The comet next time

by Michael H. Brown

"The asteroid that hits earth may be in there," said Dr. Paul Chodas.

We were standing in a small cramped room at NASA's Jet Propulsion Laboratory in Pasadena. I was there to find out about the comet threat. He was pointing to several small box-like racks -- a shockingly makeshift compilation of radar images that could one day be the center of urgent international attention. With us was Dr. Eleanor Helin, the astronomer who heroically began some of the first official searches.

I was concerned because there had been recent "near-misses" with comets or asteroids that no one knew were coming. In 1989 an asteroid had missed earth by six hours. There had also been close buzzes in 1992, 1993, and 1994. In 1994 there was also the Shoemaker-Levy comet that hit Jupiter in 21 fragments (the most spectacular on July 16, feast day of the Virgin of Carmel,  which is how Mary appeared during the last apparition at Fatima). And three years after that the Hale-Bopp comet hung in the sky for all to see. 

That one was 30 to 40 miles wide, according to Chodas -- plenty big enough to destroy life on earth. And what bothered me was that it was discovered by amateur astronomers just 40 months before its closest pass.

Scientists have no idea when the next such comet will show up. There are two major comet belts, and one alone is suspected of containing more than 200 million comets. That's the current guess. Many are "long-term" comets that are more dangerous than asteroids (space rocks that don't glow) because they're winging in from a longer distance. That's saying a lot when you consider that asteroids often move at eight times the speed of a bullet! Long-term comets make their orbits over such a long period that they're not in the history books and could surprise us by coming from a blindspot behind the sun.

Is this in any prophecies? Will there one day be at least a regional event? Does it relate to what Revelation 8:8 said about  "something like a huge mountain all in flames" that one day would be "cast into the ocean"?

According to astronomers it wouldn't take much of a rock to disrupt our planet. They say anything half-a-mile wide or larger would kick up enough dust to shut down global agriculture.

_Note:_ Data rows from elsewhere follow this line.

(** The state the loop ends in: every item placed. *)
Lemma greedy_lanes_inv :
  ∃ done ends,
    (∀ a, a ∈ done ↔ (a < n)%nat) ∧
    lane_inv n start_of end_of done (ends, greedy_lanes n start_of end_of).
Proof.
  set (order := sort_by_key start_of (seq 0 n)).
  pose proof (lane_inv_fold order [] _ lane_inv_init) as H. simpl in H.
  destruct (fold_left (place_item start_of end_of) order ([], replicate n 0%nat)) as [ends lanes] eqn:E.
  exists order, ends. split.
  - intros a. unfold order. rewrite sort_by_key_perm, elem_of_seq. lia.
  - rewrite greedy_lanes_unfold. fold order. rewrite E. simpl. apply H.
    + unfold order. rewrite sort_by_key_perm. apply NoDup_seq.
    + intros x. unfold order. rewrite sort_by_key_perm, elem_of_seq. lia.
    + apply sort_by_key_sorted.
Qed.

Lemma greedy_lanes_length : length (greedy_lanes n start_of end_of) = n.
Proof.
  destruct greedy_lanes_inv as (done & ends & _ & [Hlen _ _ _ _]). done.
Qed.

(** Two items of one lane: one has ended when the other starts. *)
Lemma greedy_lanes_disjoint a b l :
  a ≠ b →
  greedy_lanes n start_of end_of !! a = Some l →
  greedy_lanes n start_of end_of !! b = Some l →
  end_of a ≤ start_of b ∨ end_of b ≤ start_of a.
Proof.
  destruct greedy_lanes_inv as (done & ends & Hdone & [Hlen _ _ _ Hdisj]).
  simpl in *. intros Hab Ha Hb.
  apply (Hdisj a b l); [| |done..]; apply Hdone.
  - apply lookup_lt_Some in Ha. lia.
  - apply lookup_lt_Some in Hb. lia.
Qed.
End lanes_core.

Lemma finite_choice {A} (P : nat → A → Prop) k :
  (∀ j, (j < k)%nat → ∃ y, P j y) →
  ∃ ys, length ys = k ∧ ∀ j y, ys !! j = Some y → P j y.
Proof.
  induction k as [|k IH]; intros H.
  - exists []. split; [done|]. intros j y Hj. done.
  - destruct IH as (ys & Hlen & Hys); [intros; apply H; lia|].
    destruct (H k) as [y Hy]; [lia|].
    exists (ys ++ [y]). split; [rewrite length_app; simpl; lia|].
    intros j z [[_ Hj]|[-> <-]]%lookup_snoc_Some; [by apply Hys|].
    by rewrite Hlen.
Qed.

Section lanes_count.
Variables (n : nat) (start_of end_of : nat → Z).



(** The number of lanes in use is one more than the largest lane index
    handed out. *)
Lemma lane_inv_num_lanes done ends lanes :
  (∀ a, a ∈ done ↔ (a < n)%nat) →
  lane_inv n start_of end_of done (ends, lanes) →
  num_lanes lanes = length ends.
Proof.
  intros Hdone [Hlen Hbound Htop _ _]; simpl in *.
  destruct lanes as [|l0 lanes'] eqn:Hlanes.
  - simpl in *. destruct ends as [|le ends']; [done|].
    destruct (Htop 0%nat) as (y & Hy & _); [simpl; lia|].
    apply Hdone in Hy. lia.
  - rewrite <- Hlanes in *. unfold num_lanes. rewrite Hlanes at 1.
    assert (lanes ≠ []) as Hne by by rewrite Hlanes.
    apply max_list_elem_of in Hne as (a & Ha)%list_elem_of_lookup.
    assert (a ∈ done) as Hain.
    { apply Hdone. apply lookup_lt_Some in Ha. lia. }
    destruct (Hbound a Hain) as (l & Hl & Hllt).
    assert (l = max_list lanes) as -> by congruence.
    destruct (Htop (length ends - 1)%nat) as (y & _ & Hy & _); [lia|].
    apply list_elem_of_lookup_2, max_list_elem_of_le in Hy. lia.
Qed.


End lanes_count.


Lemma fold_left_ext_in {A B} (f g : A → B → A) (l : list B) (a : A) :
  (∀ a x, x ∈ l → f a x = g a x) → fold_left f l a = fold_left g l a.
Proof.
  revert a. induction l as [|x l IH]; intros a H; simpl; [done|].
  rewrite H by left. apply IH. intros; apply H. by right.
Qed.

Lemma greedy_lanes_ext n s1 e1 s2 e2 :
  (∀ i, (i < n)%nat → s1 i = s2 i ∧ e1 i = e2 i) →
  greedy_lanes n s1 e1 = greedy_lanes n s2 e2.
Proof.
  intros H. rewrite !greedy_lanes_unfold.
  rewrite (sort_by_key_ext s1 s2).
  - f_equal. apply fold_left_ext_in. intros st i Hi.
    rewrite sort_by_key_perm, elem_of_seq in Hi.
    destruct (H i) as [Hs He]; [lia|].
    unfold place_item. by rewrite Hs, He.
  - intros i Hi. apply elem_of_seq in Hi. apply H. lia.
Qed.

Lemma TimelineView_as_intervals cs starts :
  length starts = length cs →
  TimelineView_compute_lanes cs starts = compute_lanes (cue_intervals cs starts).
Proof.
  intros Hlen. unfold TimelineView_compute_lanes, compute_lanes, cue_intervals.
  rewrite length_zip_with, Hlen, Nat.min_id.
  apply greedy_lanes_ext. intros i Hi.
  destruct (lookup_lt_is_Some_2 cs i) as [c Hc]; [lia|].
  destruct (lookup_lt_is_Some_2 starts i) as [s Hs]; [lia|].
  by rewrite !list_lookup_total_alt, lookup_zip_with, Hc, Hs.
Qed.

Lemma GlobalTimelineView_as_intervals items :
  GlobalTimelineView_compute_lanes items = compute_lanes (item_intervals items).
Proof.
  unfold GlobalTimelineView_compute_lanes, compute_lanes, item_intervals.
  rewrite length_fmap. apply greedy_lanes_ext. intros i Hi.
  destruct (lookup_lt_is_Some_2 items i) as [it Hit]; [lia|].
  by rewrite !list_lookup_total_alt, list_lookup_fmap, Hit.
Qed.


(** No lane holds two overlapping intervals. *)
Lemma compute_lanes_disjoint intervals a b l ia ib :
  a ≠ b → intervals !! a = Some ia → intervals !! b = Some ib →
  compute_lanes intervals !! a = Some l →
  compute_lanes intervals !! b = Some l →
  ¬ overlap ia ib.
Proof.
  intros Hab Hia Hib Hla Hlb [H1 H2].
  apply list_lookup_total_correct in Hia as <-.
  apply list_lookup_total_correct in Hib as <-.
  destruct (greedy_lanes_disjoint _ _ _ a b l Hab Hla Hlb); lia.
Qed.

Lemma compute_lanes_length intervals :
  length (compute_lanes intervals) = length intervals.
Proof. apply greedy_lanes_length. Qed.




Example scenario_C :
  room_lanes [cue_at "a" 0 10; cue_at "b" 0 5] = [0; 1]%nat.
Proof. reflexivity. Qed.

Example lanes_are_reused :
  compute_lanes [(0, 10); (0, 5); (10, 12); (5, 6)] = [0; 1; 0; 1]%nat.
Proof. reflexivity. Qed.

Example ties_keep_input_order :
  compute_lanes [(3, 9); (3, 4); (3, 3)] = [0; 1; 2]%nat.
Proof. reflexivity. Qed.

(** C2.  Each allocator hands every item a lane, and two distinct items of
    one lane never overlap: not both [start_a < end_b] and
    [start_b < end_a]. *)
Theorem lanes_hold_no_overlap :
  (∀ intervals,
     length (compute_lanes intervals) = length intervals ∧
     ∀ a b l ia ib, a ≠ b →
       intervals !! a = Some ia → intervals !! b = Some ib →
       compute_lanes intervals !! a = Some l →
       compute_lanes intervals !! b = Some l →
       ¬ overlap ia ib)
  ∧ (∀ cs starts, length starts = length cs →
     length (TimelineView_compute_lanes cs starts) = length cs ∧
     ∀ a b l ia ib, a ≠ b →
       cue_intervals cs starts !! a = Some ia →
       cue_intervals cs starts !! b = Some ib →
       TimelineView_compute_lanes cs starts !! a = Some l →
       TimelineView_compute_lanes cs starts !! b = Some l →
       ¬ overlap ia ib)
  ∧ (∀ items,
     length (GlobalTimelineView_compute_lanes items) = length items ∧
     ∀ a b l ia ib, a ≠ b →
       item_intervals items !! a = Some ia →
       item_intervals items !! b = Some ib →
       GlobalTimelineView_compute_lanes items !! a = Some l →
       GlobalTimelineView_compute_lanes items !! b = Some l →
       ¬ overlap ia ib).
Proof.
  split_and!.
  - intros intervals. split; [apply compute_lanes_length|].
    apply compute_lanes_disjoint.
  - intros cs starts Hlen. split; [apply greedy_lanes_length|].
    rewrite TimelineView_as_intervals by done. apply compute_lanes_disjoint.
  - intros items. split; [apply greedy_lanes_length|].
    rewrite GlobalTimelineView_as_intervals. apply compute_lanes_disjoint.
Qed.

Lemma lanes_hold_no_overlap_witness :
  ¬ overlap (0, 10) (10, 12) ∧
  ¬ overlap (0, 10) (10, 12).
Proof.
  split.
  - apply (proj2 (proj1 lanes_hold_no_overlap [(0, 10); (0, 5); (10, 12)])
             0%nat 2%nat 0%nat (0, 10) (10, 12));
      [lia|reflexivity..].
  - apply (proj2 (proj1 (proj2 lanes_hold_no_overlap)
                    [cue_at "a" 0 10; cue_at "b" 0 5; cue_after "c" "a" 2]
                    [0; 0; 10] eq_refl)
             0%nat 2%nat 0%nat (0, 10) (10, 12));
      [lia|reflexivity..].
Defined.



(** Counting an interval as in flight up to and including its end does not
    rescue the equality either: two cues that touch share the instant 5 and
    one lane. *)
Example touching_cues_share_a_lane :
  compute_lanes [(0, 5); (5, 10)] = [0; 0]%nat ∧
  (0 ≤ 5 ≤ 5) ∧ (5 ≤ 5 ≤ 10).
Proof. split_and!; [reflexivity|lia..]. Qed.



(** ** Global timeline *)

Lemma resolve_start_nonneg cs st index c :
  (∀ j, (j < index)%nat → 0 ≤ st !!! j) → 0 ≤ resolve_start cs st index c.
Proof.
  intros H. unfold resolve_start. destruct (start_mode c); [lia| |].
  - destruct index as [|p]; [done|]. specialize (H p). lia.
  - destruct (truthy_opt_str _); [|done].
    destruct (find_dependency _ _ _) as [j|] eqn:E; [|done].
    apply find_dependency_Some in E as (Hlt & _). specialize (H j Hlt). lia.
Qed.

(** Every resolved start is at or after the room's start. *)
Lemma compute_schedule_nonneg cs i s :
  compute_schedule cs !! i = Some s → 0 ≤ s.
Proof.
  revert s. induction i as [i IH] using lt_wf_ind. intros s Hs.
  assert (i < length cs)%nat as Hi.
  { apply lookup_lt_Some in Hs. by rewrite compute_schedule_length in Hs. }
  destruct (lookup_lt_is_Some_2 cs i Hi) as [c Hc].
  rewrite (compute_schedule_lookup cs i c Hc) in Hs. injection Hs as <-.
  apply resolve_start_nonneg. intros j Hj. apply (IH j Hj).
  apply list_lookup_lookup_total_lt. rewrite compute_schedule_length. lia.
Qed.

Lemma foldr_max_seed a x l :
  foldr Z.max (Z.max a x) l = Z.max x (foldr Z.max a l).
Proof. induction l as [|y l IH]; simpl; lia. Qed.

Lemma fold_left_max l a : fold_left Z.max l a = foldr Z.max a l.
Proof.
  revert a. induction l as [|x l IH]; intros a; simpl; [done|].
  by rewrite IH, foldr_max_seed.
Qed.

Lemma foldr_max_ge a l : a ≤ foldr Z.max a l.
Proof. induction l as [|y l IH]; simpl; lia. Qed.

Lemma foldr_max_elem a l x : x ∈ l → x ≤ foldr Z.max a l.
Proof.
  induction l as [|y l IH]; [by intros ?%elem_of_nil|].
  intros [->|Hx]%elem_of_cons; simpl; [lia|]. specialize (IH Hx). lia.
Qed.

(** The loop's running maximum from 0 is the claim's maximum once no end
    is negative. *)
Lemma max_of_from_zero l :
  (∀ x, x ∈ l → 0 ≤ x) → foldr Z.max 0 l = max_of l.
Proof.
  destruct l as [|x l]; [done|]. intros H. simpl.
  assert (0 ≤ x) by (apply H; by left).
  rewrite <- (foldr_max_seed 0 x). f_equal. lia.
Qed.

Lemma max_of_elem l x : x ∈ l → x ≤ max_of l.
Proof.
  destruct l as [|y l]; [by intros ?%elem_of_nil|].
  intros [->|Hx]%elem_of_cons; simpl; [apply foldr_max_ge|].
  by apply foldr_max_elem.
Qed.

Lemma cue_interval_ends_nonneg cs x :
  x ∈ snd <$> cue_intervals cs (compute_schedule cs) → 0 ≤ x.
Proof.
  intros (iv & -> & Hiv)%list_elem_of_fmap. unfold cue_intervals in Hiv.
  apply list_elem_of_lookup in Hiv as [i Hi].
  apply lookup_zip_with_Some in Hi as (c & s & -> & _ & Hs). simpl.
  apply compute_schedule_nonneg in Hs. lia.
Qed.

Lemma room_end_of_nonneg r : 0 ≤ room_end_of r.
Proof.
  unfold room_end_of.
  rewrite <- max_of_from_zero by apply cue_interval_ends_nonneg.
  apply foldr_max_ge.
Qed.

Lemma sum_room_end_cons r rs :
  sum_room_end (r :: rs) = room_end_of r + sum_room_end rs.
Proof. reflexivity. Qed.

Lemma sum_room_end_nonneg rs : 0 ≤ sum_room_end rs.
Proof.
  induction rs as [|r rs IH]; [done|]. rewrite sum_room_end_cons.
  pose proof (room_end_of_nonneg r). lia.
Qed.

Lemma sum_room_end_app rs1 rs2 :
  sum_room_end (rs1 ++ rs2) = sum_room_end rs1 + sum_room_end rs2.
Proof.
  induction rs1 as [|r rs1 IH]; [done|].
  rewrite <- app_comm_cons, !sum_room_end_cons, IH. lia.
Qed.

Even in the middle of the ocean, such an object would cause a wave that would be 35 feet when it reached the coasts, and one that was several times larger would cause a crater at the bottom of the ocean and send waves all the way to the Appalachian foothills.

Yet as Dr. Helin and others pointed out, very little of the sky is monitored. She told me she was convinced earth had been hit more frequently in the past than we know, and that astronomers should study folklore as well as the Bible for such evidence.

Some believe objects struck in the times of the ancient Egyptians, causing swerves in climate around 2500 B.C. and 1000 B.C., then again around 550 A.D. -- at the end of the Roman Empire. There are accounts from New Zealand of ancient fireballs and more recent encounters in South America. In 1178 a monk named Gervase of Canterbury watched an object strike the moon on the Sunday before the feast of John the Baptist. The Middle Ages, at the time of bubonic plague, was also a time of comets.

"For a long time we pooh-poohed and discouraged this sort of speculation because we would have just a little bit of information here and there, just a trace, and we would push it off the table," Dr. Helin told me. "But the more I see, the more I think there's an awful lot out there that we've ignored for an awful long time."

The long-term comets, says Helin, are the "stealth bombers in the solar system, the ones that give no warning, that are just there in your face." She said there have been times when she thought something would hit. "You put down the phone and say, `what do I do now?" she remarked of several unpublicized asteroid scares.

Scientists believe that there are bands of debris that periodically bombard earth. They're at the very root of the word "disaster," which means "evil star" (etymologically, dis-evil and aster-star). And space is filled with them. At one stage last year new asteroids were being discovered at a rate of 24 a month! By the end of the 1990s NASA had logged 1,076 near-earth objects that are either earth-crossers or come close to intersecting our orbit -- of which 405 were a kilometer or larger.

Even if we knew something was going to hit, I was told by Dr. Brian Marsden of Harvard, it would take us 15 to 20 years to devise a way of destroying it. 

Some say we're centuries away from having to worry about that, while others warn that a cycle of strikes will result by 2300 from what's called the Taurid belt. And still others -- a small group of scientists known in government circles as "the X-files Committee" -- warn that the earth is already overdue for a rendezvous large enough to extinguish ten percent of the population.

Such an asteroid strikes earth every 100,000 years, they argue, and by their measure it has been that long or longer since the last.

The odds are always great that we won't see that but it points up the need to pray. It's God Who has kept millions of pieces of space junk away from us. We have no idea what's really out there. As one of the foremost experts, Clark R. Chapman, said, a mountain-sized space rock big enough to dramatically alter global climate "could hit tomorrow and we wouldn't even know it was coming." Meanwhile David Morrison, head of NASA's asteroid program, adds that if something comes, the most likely warning time "would be zero." 

"These long-period comets are always being found," Dr. Helin told me. "Just thank God they haven't come that close."